(TO DO)
Of all the entries below, retype only the lines from the one with "pose proof (rx_size_range" through the one with "(upd fwlog (fun", exactly as they appear.

Stored data:
Lemma split_spec wl m fuel : forall k hlids w,
  zlen (aggr_buf wl) <= 65536 ->
  0 < num_rx_desc (hw wl) ->
  rx_off wl status drv m <= zlen (aggr_buf wl) -> 0 <= k <= m -> m - k <= Z.of_nat fuel ->
  split_state wl k w ->
  exists j hlids' w', rx_split fuel status (rx_off wl status drv m) (rx_off wl status drv k)
      ((drv + k) mod num_rx_desc (hw wl)) hlids w
    = Ret ((drv + j) mod num_rx_desc (hw wl), hlids', w') /\
    k <= j <= m /\ rx_off wl status drv j = rx_off wl status drv m /\
    (j = k \/ rx_off wl status drv (j - 1) < rx_off wl status drv m) /\
    split_state wl j w'.
Proof.
  induction fuel as [|fuel IH]; intros k hlids w Hz HN Hm Hk Hfu S; cbn [rx_split];
    destruct (_ <=? _) eqn:E; bool_to_prop.
  1, 3: exists k, hlids, w; pose proof (rx_off_mono wl status drv k m ltac:(lia));
    (split_and!; [done | lia | lia | lia | by left | done]).
  - assert (k = m) as -> by lia. lia.
  - assert (k < m) as Hlt by (destruct (decide (k = m)) as [->|]; lia).
    destruct S as (n & f & l & -> & Hl & Hf). cbv zeta.
    set (w := _ <| rx_counter := _ |>) in *.
    assert (hw w = hw wl /\ plt w = plt wl /\ rx_counter w = u32 (rx_counter wl + k) /\
            aggr_buf w = aggr_buf wl /\
            deferred_rx_queue w = deferred_rx_queue wl ++ rx_frames wl k) as (Eh & Ep & Er & Ea & Ed)
      by done.
    set (des := rx_desc_at status ((drv + k) mod num_rx_desc (hw wl))).
    destruct (rx_size_hw wl w des Eh) as [Z1 Z2].
    pose proof (rx_off_succ wl status drv k ltac:(lia)) as Es. fold des in Es.
    pose proof (rx_off_mono wl status drv (k + 1) m ltac:(lia)) as Mo.
    pose proof (rx_size_range wl des) as [Bs _]. pose proof (rx_buf_size_range wl des) as Bb.
    pose proof (rx_off_nonneg wl status drv k) as Bo.
    destruct (handle_data_spec (drop (Z.to_nat (rx_off wl status drv k)) (aggr_buf w))
      (wlcore_rx_get_buf_size w des) (get_rx_buf_align w des) w)
      as (ret & hlid & w1 & -> & (n1 & f1 & d1 & l1 & E1 & (j1 & L1) & F1) & D1).
    + rewrite Z2, Ea. unfold zlen in *. rewrite length_drop. lia.
    + done.
    + cbn [obind]. set (w2 := w1 <| rx_counter ::= _ |>).
      assert (hw w2 = hw wl) as Eh2 by (unfold w2; rewrite E1; done).
      fold (rx_size w2 des).
      assert (wlcore_rx_get_align_buf_size w2 (wlcore_rx_get_buf_size w des) = rx_size wl des) as ->.
      { destruct (rx_size_hw wl w2 des Eh2) as [Z3 Z4]. rewrite <- Z3. unfold rx_size. by rewrite Z4, Z2. }
      rewrite <- Es, u32_id by lia. rewrite Eh2, ring_next.
      match goal with |- context [rx_split fuel status _ _ _ ?hl w2] =>
        destruct (IH (k + 1) hl w2) as (j & hl' & w3 & -> & Hj & R1 & R2 & R3) end; try done; try lia.
      * exists n1, f1, l1. split; [|split; [|by apply F1]].
        -- assert (d1 = deferred_rx_queue wl ++ rx_frames wl (k + 1)) as Ed1.
           { rewrite rx_frames_succ by lia. rewrite app_assoc.
             fold des. rewrite <- Ed, <- Er.
             rewrite <- (packet_frame_stable wl w) by done.
             rewrite <- Ea, <- (get_rx_buf_align_hw wl w des), <- Z2 by done.
             rewrite <- D1. by rewrite E1. }
           unfold w2. rewrite E1. rewrite <- Ed1.
           change (rx_counter (upd log (fun _ => l1) (upd deferred_rx_queue (fun _ => d1)
             (upd fwlog (fun _ => f1) (upd noise (fun _ => n1) w))))) with (rx_counter w).
           assert (u32 (rx_counter w + 1) = u32 (rx_counter wl + (k + 1))) as Ec.
           { rewrite Er. unfold u32. rewrite wrap_add_l. f_equal. lia. }
           rewrite <- Ec. reflexivity.
        -- destruct Hl as [j0 ->]. exists (j1 + j0)%nat. rewrite L1.
           change (log w) with (replicate j0 EvQueueNetstackWork ++ log wl).
           by rewrite replicate_add, app_assoc.
      * exists j, hl', w3. split_and!; [done | lia | lia | done | | done].
        right. destruct R2 as [->|R2]; [|done]. replace (k + 1 - 1) with k by lia. lia.
Qed.

End Ring.

(** ** The whole reception *)

Lemma netstack_log_view wl j q s :
  mac_stopped q (replicate j EvQueueNetstackWork ++ log wl) = mac_stopped q (log wl) /\
  released s (replicate j EvQueueNetstackWork ++ log wl) = released s (log wl) /\
  completed_scans (replicate j EvQueueNetstackWork ++ log wl) = completed_scans (log wl).
Proof. induction j as [|j (IH1 & IH2 & IH3)]; [done|]. simpl. by rewrite IH1. Qed.

Lemma split_state_keeps status drv wl k w : work_inv wl -> split_state status drv wl k w ->
  work_keeps wl w /\ zlen (fwlog w) <= PAGE_SIZE.
Proof.
  intros W (n & f & l & -> & (j & El) & Hf). split; [|done]. apply buf_keeps; try done.
  split; try done.
  - intros q. simpl. rewrite El. apply (netstack_log_view wl j q O).
  - intros s. simpl. rewrite El. apply (netstack_log_view wl j 0 s).
  - intros (_ & _ & ? & ? & ?). unfold ring_ok. simpl. pose proof (u32_range (rx_counter wl + k)).
    repeat split; try done; lia.
  - unfold scans. simpl. rewrite El. by rewrite (proj2 (proj2 (netstack_log_view wl j 0 O))).
Qed.

Lemma read_into_len n data buf : zlen data = n \/ data = [] -> n <= zlen buf ->
  zlen (read_into n data buf) = zlen buf.
Proof.
  unfold read_into, zlen. rewrite length_app, length_drop, length_take.
  intros [Hd | ->] Hn; simpl; lia.
Qed.

Lemma pending_step wl drv fw_rx j : 0 < num_rx_desc (hw wl) -> 0 <= j <= rx_pending wl drv fw_rx ->
  rx_pending wl ((drv + j) mod num_rx_desc (hw wl)) fw_rx = rx_pending wl drv fw_rx - j.
Proof.
  unfold rx_pending. intros HN Hj. set (N := num_rx_desc (hw wl)) in *.
  pose proof (Z.mod_pos_bound (fw_rx - drv) N HN).
  rewrite Zminus_mod_idemp_r. replace (fw_rx - (drv + j)) with (fw_rx - drv - j) by lia.
  rewrite <- Zminus_mod_idemp_l. apply Z.mod_small. lia.
Qed.

(** Every pending packet has data and fits the aggregation buffer. *)
Definition rx_sane (wl : wl1271) (status : wl_fw_status) : Prop := forall i,
  0 <= i < num_rx_desc (hw wl) -> 0 < rx_size wl (rx_desc_at status i) <= aggr_buf_size (hw wl).

(** What a reception that takes [k] packets from the ring leaves. *)
Record rx_result (wl wl' : wl1271) (k : Z) : Prop := {
  rr_keeps : work_keeps wl wl';
  rr_fwlog : zlen (fwlog wl') <= PAGE_SIZE;
  rr_counter : rx_counter wl' = u32 (rx_counter wl + k);
  rr_plt : plt wl' = plt wl
}.

Lemma rx_result_trans a b c k k' : rx_result a b k -> rx_result b c k' -> rx_result a c (k + k').
Proof.
  intros [K1 F1 C1 P1] [K2 F2 C2 P2]. split; [by eapply work_keeps_trans | done | | congruence].
  rewrite C2, C1. unfold u32. rewrite wrap_add_l. f_equal. lia.
Qed.

Lemma io_result wl w : work_inv wl -> zlen (fwlog wl) <= PAGE_SIZE ->
  0 <= rx_counter wl < 2 ^ 32 -> io_frame wl w -> rx_result wl w 0.
Proof.
  intros W Hf Hr F. split; [by apply io_keeps | | |];
    destruct F as [(? & ? & ? & ? & ->) _ _ _]; simpl; try done. by rewrite Z.add_0_r, u32_id.
Qed.

Lemma prepare_read_result wl des len : work_inv wl -> zlen (fwlog wl) <= PAGE_SIZE ->
  0 <= rx_counter wl < 2 ^ 32 -> rx_result wl (snd (wlcore_hw_prepare_read wl des len)) 0.
Proof.
  intros W Hf Hr. unfold wlcore_hw_prepare_read.
  pose proof (fun w => io_result wl w W Hf Hr) as I.
  destruct prepare_read as [f|] eqn:E; [|by apply I]. apply I. by apply (prepare_read_io_frame f).
Qed.

(** One transfer. *)
Lemma read_result wl addr n : work_inv wl -> zlen (fwlog wl) <= PAGE_SIZE ->
  0 <= rx_counter wl < 2 ^ 32 -> 0 <= n <= zlen (aggr_buf wl) ->
  let '(ret, data, w) := wlcore_read addr n wl in
  rx_result wl (w <| aggr_buf ::= read_into n data |>) 0.
Proof.
  intros W Hf Hr Hn. unfold wlcore_read.
  pose proof (raw_read_io_frame (wlcore_translate_addr wl addr) n wl) as F.
  pose proof (raw_read_data (wlcore_translate_addr wl addr) n wl) as D.
  destruct (wlcore_raw_read _ _ wl) as [[ret data] w]. simpl in F.
  destruct D as [_ D]; [lia|].
  assert (work_keeps wl w) as K by (by apply io_keeps).
  destruct F as [(a & b & c & d & E) _ _ _].
  assert (aggr_buf w = aggr_buf wl) as Ea by (by rewrite E).
  split; [|by rewrite E | rewrite E; simpl; by rewrite Z.add_0_r, u32_id | by rewrite E].
  eapply work_keeps_trans; [exact K|]. apply buf_keeps; [apply K | by split | done |].
  simpl. apply read_into_len; [|rewrite Ea; lia]. by destruct D as [?|[_ ?]]; [left | right].
Qed.

Lemma rx_off_hw wl wl' status drv k : hw wl' = hw wl ->
  rx_off wl' status drv k = rx_off wl status drv k.
Proof.
  intros E. unfold rx_off. apply zsum_ext. intros i _. rewrite E. by apply rx_size_hw.
Qed.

(YOUR RESPONSE)
    pose proof (rx_size_range wl des) as [Bs _]. pose proof (rx_buf_size_range wl des) as Bb.
    pose proof (rx_off_nonneg wl status drv k) as Bo.
    destruct (handle_data_spec (drop (Z.to_nat (rx_off wl status drv k)) (aggr_buf w))
      (wlcore_rx_get_buf_size w des) (get_rx_buf_align w des) w)
      as (ret & hlid & w1 & -> & (n1 & f1 & d1 & l1 & E1 & (j1 & L1) & F1) & D1).
    + rewrite Z2, Ea. unfold zlen in *. rewrite length_drop. lia.
    + done.
    + cbn [obind]. set (w2 := w1 <| rx_counter ::= _ |>).
      assert (hw w2 = hw wl) as Eh2 by (unfold w2; rewrite E1; done).
      fold (rx_size w2 des).
      assert (wlcore_rx_get_align_buf_size w2 (wlcore_rx_get_buf_size w des) = rx_size wl des) as ->.
      { destruct (rx_size_hw wl w2 des Eh2) as [Z3 Z4]. rewrite <- Z3. unfold rx_size. by rewrite Z4, Z2. }
      rewrite <- Es, u32_id by lia. rewrite Eh2, ring_next.
      match goal with |- context [rx_split fuel status _ _ _ ?hl w2] =>
        destruct (IH (k + 1) hl w2) as (j & hl' & w3 & -> & Hj & R1 & R2 & R3) end; try done; try lia.
      * exists n1, f1, l1. split; [|split; [|by apply F1]].
        -- assert (d1 = deferred_rx_queue wl ++ rx_frames wl (k + 1)) as Ed1.
           { rewrite rx_frames_succ by lia. rewrite app_assoc.
             fold des. rewrite <- Ed, <- Er.
             rewrite <- (packet_frame_stable wl w) by done.
             rewrite <- Ea, <- (get_rx_buf_align_hw wl w des), <- Z2 by done.
             rewrite <- D1. by rewrite E1. }
           unfold w2. rewrite E1. rewrite <- Ed1.
           change (rx_counter (upd log (fun _ => l1) (upd deferred_rx_queue (fun _ => d1)
             (upd fwlog (fun _ => f1) (upd noise (fun _ => n1) w))))) with (rx_counter w).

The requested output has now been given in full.